Members of city council are considering an ordinance that would prohibit the “possession of lighted smoking materials in any form, including but not limited to the possession of lighted cigarettes, cigars, pipes or other tobacco products.”
They unanimously passed first reading of the ordinance and plan to take a closer look at it during a work session in two weeks before taking a second and final vote.
Two members of the public, Jerry Black and Tony Kobach, spoke out against the ordinance.
“It should be up to the individual business owner whether or not they want smoking or non-smoking,” Black said.
Kobach, who owns Tony’s Restaurant, suggested that council have a referendum vote to see what the public wants
Prior to the vote, Council member Jason Cassell said his restaurant, Pizza Inn went non-smoking eight to 10 years ago and that it had not affected his business.
“It’s somewhat the norm now,” he said. “I think we’re looking out for everybody these days.”
The ordinance defines public place as any enclosed area to which the public is invited or in which the public is allowed to meet, conduct business or recreate.
This includes restaurants, retail stores and establishments that sell or distribute beer, wine or alcoholic beverages for on-premise consumption, the ordinance states.
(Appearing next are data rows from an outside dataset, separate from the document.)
(** The delete of routes/games.js lets a coach through as well, and has no
    ownership test either; its own comment gives the access as "Private
    (Admin)". *)
Lemma games_delete_any_coach (user : Req.user) (store : Store) (id : ObjectId)
  (g : Game.doc) :
  Req.role user = "coach" →
  Games store !! id = Some g →
  games_delete user id store
  = (with_Games (delete id (Games store)) store,
     Res.done "Game deleted successfully").
Proof.
  intros Hcoach Hg. unfold games_delete, gated.
  rewrite (authorize_coach user Hcoach), Hg. reflexivity.
Qed.

(** C2, as stated, fails on the game routes: a coach who coaches neither team
    of the game puts its score, and updates it, with a 200, and the game is
    written. *)
Lemma game_routes_counterexample :
  Team.coach <$> Teams Fixture.store !! Game.homeTeam Fixture.scheduled
  = Some Fixture.coachA
  ∧ Team.coach <$> Teams Fixture.store !! Game.awayTeam Fixture.scheduled
    = Some Fixture.coachB
  ∧ Games Fixture.store !! Fixture.game = Some Fixture.scheduled
  ∧ Res.status (snd (games_put_score Fixture.asCoachC Fixture.game
                       (Fixture.score 57 61) Fixture.world)) = 200
  ∧ Games (db (fst (games_put_score Fixture.asCoachC Fixture.game
                      (Fixture.score 57 61) Fixture.world))) !! Fixture.game
    = Some (Game.set_scores 57 61 Fixture.scheduled)
  ∧ Res.status (snd (games_put Z Fixture.quarterBody Fixture.asCoachC
                       Fixture.game 3%Z Fixture.store)) = 200
  ∧ Game.quarter <$> Games (fst (games_put Z Fixture.quarterBody Fixture.asCoachC
                                   Fixture.game 3%Z Fixture.store)) !! Fixture.game
    = Some 3%Z.
Proof. repeat split; vm_compute; reflexivity. Qed.

(** C2, amended.  A coach who is not the coach of the target team is
    answered 403, and the store is left as it was, on the team routes (update,
    delete, roster remove, and roster add once the player id has passed
    validation) and on the player routes (create once the body has passed
    validation and names a user with the player role; update and delete of a
    player of that team).  The game update and the game score update have no
    ownership test: there the request of any coach on a game that exists
    succeeds. *)
Theorem coach_gated_routes {Body : Type}
  (castTeam : Body → option (Team.doc → Team.doc))
  (castPlayer : Body → option (Player.doc → Player.doc))
  (castGame : Body → option (Game.doc → Game.doc))
  (user : Req.user) (store : Store) :
  Req.role user = "coach" →
  (∀ id team,
      Teams store !! id = Some team → Team.coach team ≠ Req.id user →
      (∀ body, refused store (teams_put Body castTeam user id body store))
      ∧ refused store (teams_delete user id store)
      ∧ (∀ playerId, refused store (teams_delete_players user id playerId store))
      ∧ (∀ playerId,
            Validator.isMongoId playerId = true →
            refused store
              (teams_post_players user id
                 {| AddPlayerBody.playerId := Some playerId |} store))
      ∧ (∀ body newId now userId u,
            PlayerBody.validationResult body = [] →
            PlayerBody.team body = Some id →
            PlayerBody.user body = Some userId →
            Users store !! userId = Some u → User.role u = "player" →
            refused store (players_post user body newId now store))
      ∧ (∀ pid player,
            Players store !! pid = Some player → Player.team player = Some id →
            (∀ body, refused store
                       (players_put Body castPlayer user pid body store))
            ∧ refused store (players_delete user pid store)))
  ∧ (∀ id g,
        Games store !! id = Some g →
        (∀ body update, castGame body = Some update →
           games_put Body castGame user id body store
           = (with_Games (<[id := update g]> (Games store)) store,
              Res.ok (Res.GameData id (update g))))
        ∧ (∀ io home away, (0 ≤ home)%Z → (0 ≤ away)%Z →
             games_put_score user id
               {| ScoreBody.homeScore := Some home;
                  ScoreBody.awayScore := Some away |}
               {| db := store; io := io |}
             = ({| db := with_Games
                           (<[id := Game.set_scores home away g]> (Games store))
                           store;
                   io := SocketIO.to_emit id
                           (gameUpdated (Document id (Game.set_scores home away g)))
                           io |},
                Res.ok (Res.GameData id (Game.set_scores home away g))))).
Proof.
  intros Hcoach. split.
  - intros id team Ht Hne.
    split; [intros body; eapply teams_put_refused; eassumption |].
    split; [eapply teams_delete_refused; eassumption |].
    split; [intros playerId; eapply teams_delete_players_refused; eassumption |].
    split; [intros playerId Hid; eapply teams_post_players_refused; eassumption |].
    split.
    + intros body newId now userId u Hv Hteam Huser Hu Hrole.
      eapply players_post_refused; eassumption.
    + intros pid player Hp Hpt. split.
      * intros body. eapply players_put_refused; eassumption.
      * eapply players_delete_refused; eassumption.
  - intros id g Hg. apply games_routes_any_coach; assumption.
Qed.

(** On the fixture: coach Bob on the team, and on the player, of coach Ann. *)
Lemma coach_gated_routes_witness :
  refused Fixture.store
    (teams_put unit Fixture.emptyBody Fixture.asCoachB Fixture.hawks tt
       Fixture.store)
  ∧ refused Fixture.store
      (teams_delete Fixture.asCoachB Fixture.hawks Fixture.store)
  ∧ refused Fixture.store
      (players_delete Fixture.asCoachB Fixture.playerP Fixture.store).
Proof.
  destruct (coach_gated_routes (@Fixture.emptyBody Team.doc)
              (@Fixture.emptyBody Player.doc) (@Fixture.emptyBody Game.doc)
              Fixture.asCoachB Fixture.store eq_refl) as [Hteams _].
  destruct (Hteams Fixture.hawks
              (Fixture.team "Hawks" Fixture.coachA [Fixture.playerP] 3 1))
    as (Hput & Hdel & _ & _ & _ & Hplayers).
  - vm_compute. reflexivity.
  - discriminate.
  - split; [apply Hput |]. split; [exact Hdel |].
    apply (Hplayers Fixture.playerP
             (Fixture.player "Pat" Fixture.userP (Some Fixture.hawks) 7)).
    + vm_compute. reflexivity.
    + reflexivity.
Defined.

(** ** The wiring of server.js is kept by every request *)

Lemma nsps_alterNamespace (name name' : string)
  (f : SocketIO.Namespace → SocketIO.Namespace) (io : SocketIO.Server) :
  SocketIO.nsps (SocketIO.alterNamespace name f io) !! name'
  = if decide (name = name') then f <$> SocketIO.nsps io !! name
    else SocketIO.nsps io !! name'.
Proof. unfold SocketIO.alterNamespace. simpl. apply lookup_alter. Qed.

Lemma server_namespaces :
  server initGameSockets
  = {| SocketIO.nsps :=
         <["/api/game" := {| SocketIO.fns := [];
                             SocketIO.listeners := [GameSockets];
                             SocketIO.sockets := ∅ |}]>
           {[ "/" := {| SocketIO.fns := [ProtectSocket];
                        SocketIO.listeners := [];
                        SocketIO.sockets := ∅ |} ]} |}.
Proof. vm_compute. reflexivity. Qed.

Lemma wired_server : wired (server initGameSockets).
Proof.
  split; [| split].
  - intros name Hmain Hgame. rewrite server_namespaces. simpl.
    rewrite lookup_insert_ne by congruence.
    apply lookup_singleton_ne. congruence.
  - eexists. split; [exact server_main_namespace |].
    split; [reflexivity |]. split; [reflexivity |].
    intros sid s Hs. simpl in Hs. rewrite lookup_empty in Hs. discriminate.
  - eexists. split; [exact server_game_namespace |].
    split; [reflexivity |]. split; [reflexivity |].
    intros sid s Hs. simpl in Hs. rewrite lookup_empty in Hs. discriminate.
Qed.

(** A broadcast of the server keeps the wiring: it adds to what sockets of the
    main namespace have received, and to nothing else. *)
Lemma wired_to_emit (room : Room) (p : Packet) (io : SocketIO.Server) :
  wired io → wired (SocketIO.to_emit room p io).
Proof.
  intros (Hother & (n0 & Hn0 & Hf0 & Hl0 & Hs0) & (n1 & Hn1 & Hf1 & Hl1 & Hs1)).
  unfold SocketIO.to_emit, SocketIO.nsp_to_emit.
  split; [| split].
  - intros name Hmain Hgame.
    rewrite nsps_alterNamespace, decide_False by congruence. auto.
  - rewrite nsps_alterNamespace, decide_True, Hn0 by reflexivity.
    eexists. split; [reflexivity |]. simpl.
    split; [exact Hf0 |]. split; [exact Hl0 |].
    intros sid s' Hs'. apply lookup_fmap_Some in Hs' as (s & <- & Hs).
    destruct (Hs0 sid s Hs) as [Hh Hr].
    destruct (bool_decide _); simpl; auto.
  - rewrite nsps_alterNamespace, decide_False by discriminate.
    exists n1. auto.
Qed.

(** A socket of the namespace of sockets/gameSockets.js joins a room. *)
Lemma wired_join (sid : SocketId) (room : Room) (io : SocketIO.Server) :
  wired io → wired (SocketIO.join "/api/game" sid room io).
Proof.
  intros (Hother & (n0 & Hn0 & Hf0 & Hl0 & Hs0) & (n1 & Hn1 & Hf1 & Hl1 & Hs1)).
  unfold SocketIO.join, SocketIO.alterSocket.
  split; [| split].
  - intros name Hmain Hgame.
    rewrite nsps_alterNamespace, decide_False by congruence. auto.
  - rewrite nsps_alterNamespace, decide_False by discriminate.
    exists n0. auto.
  - rewrite nsps_alterNamespace, decide_True, Hn1 by reflexivity.
    eexists. split; [reflexivity |]. simpl.
    split; [exact Hf1 |]. split; [exact Hl1 |].
    intros sid' s' Hs'. apply lookup_alter_Some in Hs' as [(-> & s & Hs & ->) | [_ Hs]].
    + destruct (Hs1 sid' s Hs) as (Hh & Hu & Hr). simpl. auto.
    + exact (Hs1 sid' s' Hs).
Qed.

(** A socket goes away. *)
Lemma wired_disconnect (name : string) (sid : SocketId) (w : World) :
  wired (io w) → wired (io (client_disconnect name sid w)).
Proof.
  intros (Hother & (n0 & Hn0 & Hf0 & Hl0 & Hs0) & (n1 & Hn1 & Hf1 & Hl1 & Hs1)).
  unfold client_disconnect, with_io. cbn [io].
  split; [| split].
  - intros name' Hmain Hgame. rewrite nsps_alterNamespace.
    destruct (decide (name = name')) as [-> | _]; [| auto].
    rewrite (Hother name' Hmain Hgame). reflexivity.
  - rewrite nsps_alterNamespace.
    destruct (decide (name = "/")) as [-> | _]; [| exists n0; auto].
    rewrite Hn0. eexists. split; [reflexivity |]. simpl.
    split; [exact Hf0 |]. split; [exact Hl0 |].
    intros sid' s Hs. apply lookup_delete_Some in Hs as [_ Hs]. eauto.
  - rewrite nsps_alterNamespace.
    destruct (decide (name = "/api/game")) as [-> | _]; [| exists n1; auto].
    rewrite Hn1. eexists. split; [reflexivity |]. simpl.
    split; [exact Hf1 |]. split; [exact Hl1 |].
    intros sid' s Hs. apply lookup_delete_Some in Hs as [_ Hs]. eauto.
Qed.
However, private residences; hotel, motel and bed and breakfast rooms rented to guests and designated as smoking rooms; religious ceremonies where smoking is part of the ritual; and private clubs or lodges would not fall under the ban.
Also, establishments that make 50 percent or more of their revenue from blending tobacco, or selling tobacco, pipes, cigars and smokers’ sundries are also exempt.
Citizens within the city limits would also not be allowed to use tobacco products in enclosed city-owned buildings and vehicles, or at events in town, like parades and festivals.
Council agreed Monday to change to fine for violating the ordinance to $25, to fall in line with the Environmental Protection Agency’s Clean Indoor Air Act.
The cities of Liberty, Easley and Clemson already have smoking bans.
Mayor David Owens said second reading would take place the second Monday of the month, and he invited the public to speak about the ordinance at that time.
He also said anyone with information or comments prior to that meeting should speak with their council representative.
“We certainly want to make it fair for everyone,” he said.
If approved, Owens said the ordinance would go into effect May 1.